Esa noche, cené en Terra Restaurant. Un cuenco de sopa de guisantes verdes sedosa con hinojo silvestre. Pez fresco recién capturado a la parrilla sobre una mezcla de verduras marinadas. Un sorbete de lavanda que susurraba en lugar de gritar. El personal se movía como un elenco bien coreografiado, cada uno jugando su papel con gracia y calidez. Maslina honra la dieta mediterránea no solo con ingredientes sino con intención: la comida es medicina y la comida es ritual.
En mi último día, sabía que tenía que disfrutar de un baño en el mar antes de volver a la realidad en lancha rápida a Split y un vuelo de regreso a casa. Entré suavemente en el agua tibia y tranquila y flotaba. No hice nada. No pensé en nada. Sin podcast, sin correos electrónicos, sin desplazamiento de Instagram. Solo el canto de los pájaros y el ocasional chapoteo de las rocas distantes. Creo que fue la primera vez en años que escuché mis propios pensamientos claramente. Y no eran frenéticos, eran amables.

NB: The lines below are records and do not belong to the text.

Lemma getvch_ok v : - 2 ^ 63 < v < 2 ^ 63 -> elt_ok (getvch v).
Proof. intros Hv. destruct (scriptnum_roundtrip v Hv) as (_ & Hw & _). split; [done|]. pose proof (serialize_length v). unfold getvch, MAX_SCRIPT_ELEMENT_SIZE. lia. Qed.

Lemma bool_vch_ok b : elt_ok (bool_vch b).
Proof. destruct b; (split; [|by vm_compute]); repeat constructor; by vm_compute. Qed.

Lemma number_of_safe m x : words 8 x -> safe (fun n => - 2 ^ 31 < n < 2 ^ 31) (number_of m nDefaultMaxNumSize x).
Proof. intros Hx. unfold number_of. destruct (CScriptNum x m nDefaultMaxNumSize) eqn:E; [|done]. cbn. by destruct (operand_range _ _ _ Hx E). Qed.

Lemma number5_safe m x : safe (fun _ => True) (number_of m 5 x).
Proof. unfold number_of. by destruct (CScriptNum x m 5). Qed.

Lemma b2z_range b : - 2 ^ 63 < Z.b2z b < 2 ^ 63.
Proof. destruct b; cbn; lia. Qed.

Lemma unary_num_safe o bn : - 2 ^ 31 < bn < 2 ^ 31 -> safe (fun v => - 2 ^ 63 < v < 2 ^ 63) (unary_num o bn).
Proof.
  intros H. unfold unary_num, num_add_assign, num_sub_assign, num_neg, INT64_MAX, INT64_MIN, assert.
  repeat (case_match; cbn; try lia); try apply b2z_range; repeat match goal with H : _ = false |- _ => rewrite ?orb_false_iff, ?andb_false_iff, ?negb_false_iff, ?Z.leb_gt, ?Z.ltb_ge, ?Z.eqb_eq in H end; cbn in *; lia.
Qed.

Lemma binary_num_safe o a b : - 2 ^ 31 < a < 2 ^ 31 -> - 2 ^ 31 < b < 2 ^ 31 -> safe (fun v => - 2 ^ 63 < v < 2 ^ 63) (binary_num o a b).
Proof.
  intros Ha Hb. unfold binary_num, int64_result, assert, INT64_MAX, INT64_MIN. repeat (case_match; cbn; try lia; try apply b2z_range).
  all: repeat match goal with H : _ && _ = false |- _ => rewrite andb_false_iff, !Z.leb_gt in H end; lia.
Qed.

Section Safety.

Context (CRIPEMD160 CSHA1 CSHA256 : list Z -> list Z) (CheckLowS : list Z -> bool).
Context (ripemd_ok : forall m, words 8 (CRIPEMD160 m) /\ length (CRIPEMD160 m) = 20%nat)
  (sha1_ok : forall m, words 8 (CSHA1 m) /\ length (CSHA1 m) = 20%nat)
  (sha256_ok : forall m, words 8 (CSHA256 m) /\ length (CSHA256 m) = 32%nat).

Lemma hash_op_ok o x : elt_ok (hash_op CRIPEMD160 CSHA1 CSHA256 o x).
Proof.
  unfold hash_op, CHash160, CHash256, elt_ok, MAX_SCRIPT_ELEMENT_SIZE.
  repeat case_match; match goal with |- words 8 (?f ?m) /\ _ => first [destruct (ripemd_ok m) as [? ->] | destruct (sha1_ok m) as [? ->] | destruct (sha256_ok m) as [? ->]] end; (split; [done|lia]).
Qed.

Lemma pick_roll_safe m roll x s : elt_ok x -> Forall elt_ok s -> safe (Forall elt_ok) (pick_roll m roll x s).
Proof.
  intros Hx Hs. unfold pick_roll. eapply safe_bind; [apply number_of_safe, Hx|]. intros n _. cbn beta. destruct (_ || _) eqn:E; [done|]. apply orb_false_iff in E as [E1 E2]. rewrite Z.ltb_ge in E1. rewrite Z.leb_gt in E2.
  cbn [safe]. assert (Forall elt_ok (take (Z.to_nat (getint n)) s ++ drop (S (Z.to_nat (getint n))) s)) by (apply Forall_app_2; [by apply Forall_take|by apply Forall_drop]).
  constructor; [|by destruct roll]. rewrite List.Forall_forall in Hs. apply Hs, nth_In. lia.
Qed.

La desconexión no se trata de escapar de la vida, se trata de volver a ella más completa. El retiro de Maslina no prescribe, invita. Te da el espacio para recordar que tu aliento, tu cuerpo y tu paz son sagrados. Y cuando subí al barco de regreso a Split, no revisé mi teléfono. No necesitaba. Me sentía restaurada. Regresé a Londres más ligera, no en peso, sino en espíritu. El ruido del mundo puede haber reanudado, pero adentro, llevé la sabiduría tranquila de Hvar.

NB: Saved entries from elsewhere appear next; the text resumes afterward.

(* ===== verification/ScriptSpend.v ===== *)
(** * Spending conditions

    What has to be provided to spend an output, for the templates that the node
    creates: an output to a key needs a signature by a key with that hash, a
    cold-staking output a signature by the staking key in a coinstake and by the
    spending key otherwise; an output that the node drops as unspendable cannot be
    spent at all; and [OP_CHECKMULTISIG] accepts exactly the signatures that can be
    assigned to the keys in their order. *)

From Stdlib Require Import ZArith Lia.
From stdpp Require Import base tactics numbers list.
From S2P Require Import Prelude SphTypes Serialize Compressor Coins ScriptNum Script Interpreter ScriptSafety.

Section Spend.

Context (CRIPEMD160 CSHA1 CSHA256 : list Z -> list Z) (CheckLowS : list Z -> bool).
Context (flags : Z) (checker : BaseSignatureChecker).

Section Steps.
Context (sigversion : SigVersion).
Abbreviation eval_step := (Interpreter.eval_step CRIPEMD160 CSHA1 CSHA256 CheckLowS flags checker sigversion).
Abbreviation eval_loop := (Interpreter.eval_loop CRIPEMD160 CSHA1 CSHA256 CheckLowS flags checker sigversion).
Abbreviation exec_op := (Interpreter.exec_op CRIPEMD160 CSHA1 CSHA256 CheckLowS flags checker sigversion).
Abbreviation EvalScript := (Interpreter.EvalScript CRIPEMD160 CSHA1 CSHA256 CheckLowS flags checker sigversion).

(** The rest of a run from a position. *)
Definition run (pc : list Z) (st : state) : result state := eval_loop (length pc) pc st.

Definition small (st : state) : bool := Z.of_nat (length (stack st) + length (altstack st)) <=? 1000.
Definition counted (st : state) : state := with_count st (nOpCount st + 1).

(** An operation that is counted, executed or skipped. *)
Lemma run_op o pc st : OP_16 < o -> is_disabled o = false ->
  run (o :: pc) st =
    _ ← require (nOpCount st + 1 <=? MAX_OPS_PER_SCRIPT) SCRIPT_ERR_OP_COUNT;
    st1 ← (if executing st || ((OP_IF <=? o) && (o <=? OP_ENDIF)) then exec_op o pc (counted st) else Ok (counted st));
    _ ← require (small st1) SCRIPT_ERR_STACK_SIZE;
    run pc st1.
Proof.
  intros Ho Hd. unfold run. rewrite eval_loop_step by done. unfold Interpreter.eval_step. cbn [GetOp2]. assert ((o <=? OP_PUSHDATA4) = false) as Hp by (apply Z.leb_gt; unfold OP_16, OP_PUSHDATA4 in *; lia).
  assert ((OP_16 <? o) = true) as Hn by (by apply Z.ltb_lt). rewrite Hp. cbv iota. rewrite Hp, Hn, Hd. change (require (Z.of_nat (length (@nil Z)) <=? MAX_SCRIPT_ELEMENT_SIZE) SCRIPT_ERR_PUSH_SIZE) with (Ok tt). cbn [mbind result_bind negb orb]. rewrite andb_false_r.
  destruct (nOpCount st + 1 <=? MAX_OPS_PER_SCRIPT); [|done]. cbn [require mbind result_bind]. change (executing (with_count st (nOpCount st + 1))) with (executing st). fold (counted st).
  match goal with |- (?m ≫= _) ≫= _ = _ => destruct m as [st1| |]; [|done..] end. cbn [mbind result_bind]. fold (small st1). destruct (small st1); done.
Qed.

Lemma push_opcode b : 2 <= Z.of_nat (length b) <= MAX_SCRIPT_ELEMENT_SIZE -> let o := (push b).[0] in 0 <= o <= OP_PUSHDATA4 /\ CheckMinimalPush b o = true.
Proof.
  unfold MAX_SCRIPT_ELEMENT_SIZE, push, CheckMinimalPush, OP_PUSHDATA1, OP_PUSHDATA2, OP_PUSHDATA4. set (n := Z.of_nat (length b)). intros Hn.
  destruct (Z.eqb_spec n 0); [lia|]. destruct (Z.eqb_spec n 1); [lia|]. cbn [andb].
  destruct (Z.ltb_spec n 76); cbn [nth app]; [destruct (Z.leb_spec n 75); [|lia]; rewrite Z.eqb_refl; lia|]. destruct (Z.leb_spec n 75); [lia|].
  destruct (Z.leb_spec n 255); cbn [nth app]; [split; [lia|done]|]. destruct (Z.leb_spec n 65535); [cbn [nth app]; split; [lia|done]|lia].
Qed.
Record signed_view := {
  sv_nVersion : Z; sv_nTime : Z; sv_vin : list CTxIn; sv_vout : list CTxOut.t; sv_nLockTime : Z; sv_strDZeel : list Z; sv_nHashType : Z
}.

Definition view_of (scriptCode : list Z) (tx : tx_data) (nIn : nat) (nHashType : Z) : signed_view := {|
  sv_nVersion := tx_nVersion tx; sv_nTime := tx_nTime tx;
  sv_vin := signed_inputs (strip_separators scriptCode) nIn nHashType (tx_vin tx);
  sv_vout := signed_outputs nIn nHashType (tx_vout tx);
  sv_nLockTime := tx_nLockTime tx; sv_strDZeel := tx_strDZeel tx; sv_nHashType := nHashType |}.

Definition view_bytes (v : signed_view) : list Z :=
  write_signed 4 (sv_nVersion v) ++ ser_writedata32 (sv_nTime v) ++ write_vec TxIn_write (sv_vin v) ++ write_vec TxOut_write (sv_vout v) ++
  ser_writedata32 (sv_nLockTime v) ++ write_blob (sv_strDZeel v) ++ write_signed 4 (sv_nHashType v).

(** SIGHASH_SINGLE for an input without an output of its index. *)
Definition no_output (tx : tx_data) (nIn : nat) (nHashType : Z) : bool := fHashSingle nHashType && (length (tx_vout tx) <=? nIn)%nat.

(** An input of a transaction whose signed view has a format: the script code is read
    to its end, and all lengths and numbers are in the range of their types. *)
Record has_view (scriptCode : list Z) (tx : tx_data) (nIn : nat) (nHashType : Z) : Prop := {
  hv_code : words 8 scriptCode;
  hv_parsed : (operations scriptCode).2 = [];
  hv_size : Z.of_nat (length scriptCode) <= MAX_SIZE;
  hv_input : (nIn < length (tx_vin tx))%nat;
  hv_tx : tx_ok true tx;
  hv_type : 0 <= nHashType < 256
}.

(** One that has the output that it signs. *)
Record signable (scriptCode : list Z) (tx : tx_data) (nIn : nat) (nHashType : Z) : Prop := {
  sg_code : words 8 scriptCode;
  sg_parsed : (operations scriptCode).2 = [];
  sg_size : Z.of_nat (length scriptCode) <= MAX_SIZE;
  sg_input : (nIn < length (tx_vin tx))%nat;
  sg_output : fHashSingle nHashType = true -> (nIn < length (tx_vout tx))%nat;
  sg_tx : tx_ok true tx;
  sg_type : 0 <= nHashType < 256
}.

Lemma has_view_signable scriptCode tx nIn nHashType : has_view scriptCode tx nIn nHashType -> no_output tx nIn nHashType = false -> signable scriptCode tx nIn nHashType.
Proof.
  intros [] Hn. split; try done. intros Hs. unfold no_output in Hn. rewrite Hs in Hn. by apply Nat.leb_gt in Hn.
Qed.

Lemma seq_nth_imap {A} (d : A) (f : nat -> A -> list Z) (l : list A) : concat ((fun k => f k (nth k l d)) <$> seq 0 (length l)) = concat (imap f l).
Proof.
  enough (forall o, concat ((fun k => f k (nth (k - o) l d)) <$> seq o (length l)) = concat (imap (fun k => f (o + k)%nat) l)) as H.
  { etransitivity; [|exact (H 0%nat)]. f_equal. apply list_fmap_ext. intros i k Hk. by rewrite Nat.sub_0_r. }
  induction l as [|a l IH]; intros o; [done|]. cbn [length seq]. rewrite fmap_cons, imap_cons. cbn [concat]. rewrite Nat.sub_diag, Nat.add_0_r. cbn [nth]. f_equal.
  transitivity (concat ((fun k => f k (nth (k - S o) l d)) <$> seq (S o) (length l))).
  - f_equal. apply list_fmap_ext. intros i k Hk. apply lookup_seq in Hk as [-> _]. replace (S o + i - o)%nat with (S i) by lia. replace (S o + i - S o)%nat with i by lia. done.
  - rewrite IH. f_equal. apply imap_ext. intros i x _. cbn. by rewrite Nat.add_succ_r.
Qed.

Lemma single_not_none nHashType : fHashSingle nHashType = true -> fHashNone nHashType = false.
Proof. unfold fHashSingle, fHashNone, SIGHASH_SINGLE, SIGHASH_NONE. intros H. apply Z.eqb_eq in H. by rewrite H. Qed.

Entonces, a cualquiera que haya estado girando demasiado rápido, actuando demasiado, o simplemente anhelando escuchar su propio corazón nuevamente: deja que Maslina te cuide. Desconéctate. Flota. Reconéctate. Porque a veces, el lujo más grande no está en lo que haces. Está en lo que te permites sentir.
Maslina Resort, Uvala Maslinica, Stari Grad, Croacia. El retiro "Disconnect to Reconnect" funciona durante todo el año.
Para más información visita www.maslinaresort.com.